- _Exercise_: Please copy out every line in the records below that includes the word "unfold".

- _Entries shown_:

Lemma validate_dict_name_ok (m : gmap string value) :
  name_is_str_or_absent m →
  ∃ errors,
    validate_plant_data (VDict m) false = Ok (verdict errors)
    ∧ (∀ f, f ∈ required_fields → m !! f = None →
         errors !! f = Some "This field is required")
    ∧ (∀ s, m !! "name" = Some (VStr s) → strip s = "" →
         errors !! "name" = Some "Name cannot be empty")
    ∧ (∀ v, m !! "price" = Some v → isinstance_int_float v = false →
         errors !! "price" = Some "Price must be a number").
Proof.
  intros Hname. unfold validate_plant_data, name_is_str_or_absent in *.
  fold verdict.
  cbn [check_required required_fields contains bind dict_get subscript].
  destruct (m !! "name") as [v|] eqn:Hn.
  - pose proof (Hname v eq_refl) as Hv. destruct v; try discriminate Hv.
    clear Hname Hv.
    destruct (m !! "image") as [iv|] eqn:Hi;
      destruct (m !! "price") as [pv|] eqn:Hp;
      cbn; try destruct (isinstance_int_float pv) eqn:Hpv;
      destruct (String.length (strip s)) eqn:Hs; cbn;
      (eexists; split; [reflexivity|]);
      (split; [intros f Hf Hm; required_case Hf
              | split; [intros s' Hs' Hstrip | intros v Hv' Hnum]]);
      first [ reflexivity
            | congruence
            | exfalso; simplify_eq; rewrite Hstrip in Hs; discriminate ].
  - clear Hname.
    destruct (m !! "image") as [iv|] eqn:Hi;
      destruct (m !! "price") as [pv|] eqn:Hp;
      cbn; try destruct (isinstance_int_float pv) eqn:Hpv; cbn;
      (eexists; split; [reflexivity|]);
      (split; [intros f Hf Hm; required_case Hf
              | split; [intros s' Hs' Hstrip | intros v Hv' Hnum]]);
      first [ reflexivity | congruence ].
Qed.

Lemma post_validation_failure dflt (t : gmap Z row) data errors :
  truthy data = true →
  validate_plant_data data false = Ok (Some errors) →
  Plants_post dflt t data =
    (t, Ok (make_response
              (jsonify (dict_of [("errors", VDict (VStr <$> errors))])) 400)).
Proof. intros Ht Hv. unfold Plants_post. by rewrite Ht, Hv. Qed.

(** When the name is absent or a string, a create request that lacks a
    required field is answered 400, and the errors name every missing
    field. *)
Lemma post_reports_missing_fields dflt (t : gmap Z row) (m : gmap string value) f0 :
  name_is_str_or_absent m → truthy (VDict m) = true →
  f0 ∈ required_fields → m !! f0 = None →
  ∃ errors,
    Plants_post dflt t (VDict m) =
      (t, Ok (make_response
                (jsonify (dict_of [("errors", VDict (VStr <$> errors))])) 400))
    ∧ ∀ f, f ∈ required_fields → m !! f = None →
        errors !! f = Some "This field is required".
Proof.
  intros Hname Ht Hf0 Hm0.
  destruct (validate_dict_name_ok m Hname) as (errors & Hval & Hreq & _ & _).
  exists errors. split; [|done].
  apply post_validation_failure; [done|].
  by rewrite Hval, (verdict_lookup _ _ _ (Hreq f0 Hf0 Hm0)).
Qed.

(** When the name is absent or a string, a create request whose price is
    not an instance of [int] or [float] is answered 400 with an error for
    [price], and the table is left as it was. *)
Lemma post_reports_price dflt (t : gmap Z row) (m : gmap string value) v :
  name_is_str_or_absent m →
  m !! "price" = Some v → isinstance_int_float v = false →
  ∃ errors,
    Plants_post dflt t (VDict m) =
      (t, Ok (make_response
                (jsonify (dict_of [("errors", VDict (VStr <$> errors))])) 400))
    ∧ errors !! "price" = Some "Price must be a number".
Proof.
  intros Hname Hm Hv.
  destruct (validate_dict_name_ok m Hname) as (errors & Hval & _ & _ & Hprice).
  exists errors. split; [|by eapply Hprice].
  apply post_validation_failure; [by eapply truthy_dict_lookup|].
  by rewrite Hval, (verdict_lookup _ _ _ (Hprice v Hm Hv)).
Qed.


(** C2: the create request [{"name": 5}] has a non-empty body that omits
    [image] and [price]; the validator raises on the name before it
    returns, so that the request is answered 500 by the generic handler
    and no error for the missing fields is reported. *)
Theorem C2_missing_fields_unreported_on_non_string_name
    (cls : plant_class) (dflt : value) (t : gmap Z row) :
  let data := dict_of [("name", VInt 5)] in
  truthy data = true
  ∧ subscript data "image" = Raise KeyError
  ∧ subscript data "price" = Raise KeyError
  ∧ validate_plant_data data false = Raise AttributeError
  ∧ Plants_post dflt t data = (t, Raise AttributeError)
  ∧ handle cls dflt (CreatePlant data) t = (t, server_error)
  ∧ status server_error = 500%Z.
Proof. repeat split. Qed.

(** C4: the create request [{"name": 5, "image": "fern.jpg", "price":
    "free"}] has a price that is a string; the validator raises on the
    name before it reaches the check of the price, so that the request is
    answered 500 by the generic handler, without an error for [price]. *)
Theorem C4_price_error_unreported_on_non_string_name
    (cls : plant_class) (dflt : value) (t : gmap Z row) :
  let data := dict_of [("name", VInt 5); ("image", VStr "fern.jpg");
                       ("price", VStr "free")] in
  subscript data "price" = Ok (VStr "free")
  ∧ isinstance_int_float (VStr "free") = false
  ∧ validate_plant_data data false = Raise AttributeError
  ∧ Plants_post dflt t data = (t, Raise AttributeError)
  ∧ handle cls dflt (CreatePlant data) t = (t, server_error)
  ∧ status server_error = 500%Z.
Proof. repeat split. Qed.

(** A boolean is an instance of [int]: the create request [{"name": "Fern",
    "image": "fern.jpg", "price": true}] passes the validator and is
    persisted. *)
Lemma post_accepts_boolean_price (dflt : value) :
  let data := dict_of [("name", VStr "Fern"); ("image", VStr "fern.jpg");
                       ("price", VBool true)] in
  let r := {| row_name := VStr "Fern"; row_image := VStr "fern.jpg";
              row_price := VBool true; row_is_in_stock := dflt |} in
  validate_plant_data data false = Ok None
  ∧ Plants_post dflt ∅ data =
      ({[ 1%Z := r ]},
       Ok (make_response
             (jsonify (dict_of [("success", VBool true);
                                ("data", to_dict (load 1 r))])) 201)).
Proof. split; reflexivity. Qed.

(** ** The merge of a dict into a loaded row *)

Lemma merged_insert (p : Plant) k v (m : gmap string value) :
  m !! k = None →
  merged (if is_column k then set_column p k v else p) m = merged p (<[k := v]> m).
Proof.
  intros Hk. unfold merged, is_column, set_column, plant_attrs.
  destruct (decide (k = "id")) as [->|Hid].
  { rewrite !lookup_insert_eq, Hk. cbn. by rewrite !lookup_insert_ne. }
  destruct (decide (k = "name")) as [->|Hname].
  { rewrite !lookup_insert_eq, Hk. cbn. by rewrite !lookup_insert_ne. }
  destruct (decide (k = "image")) as [->|Himage].
  { rewrite !lookup_insert_eq, Hk. cbn. by rewrite !lookup_insert_ne. }
  destruct (decide (k = "price")) as [->|Hprice].
  { rewrite !lookup_insert_eq, Hk. cbn. by rewrite !lookup_insert_ne. }
  destruct (decide (k = "is_in_stock")) as [->|Hstock].
  { rewrite !lookup_insert_eq, Hk. cbn. by rewrite !lookup_insert_ne. }
  rewrite !lookup_insert_ne by done.
  case_bool_decide as Hin.
  - rewrite !elem_of_cons, elem_of_nil in Hin.
    by destruct Hin as [?|[?|[?|[?|[?|[]]]]]].
  - done.
Qed.

Lemma merged_empty (p : Plant) : merged p ∅ = p.
Proof. by destruct p. Qed.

- _Exercise response_:
  intros Hname. unfold validate_plant_data, name_is_str_or_absent in *.
Proof. intros Ht Hv. unfold Plants_post. by rewrite Ht, Hv. Qed.
  intros Hk. unfold merged, is_column, set_column, plant_attrs.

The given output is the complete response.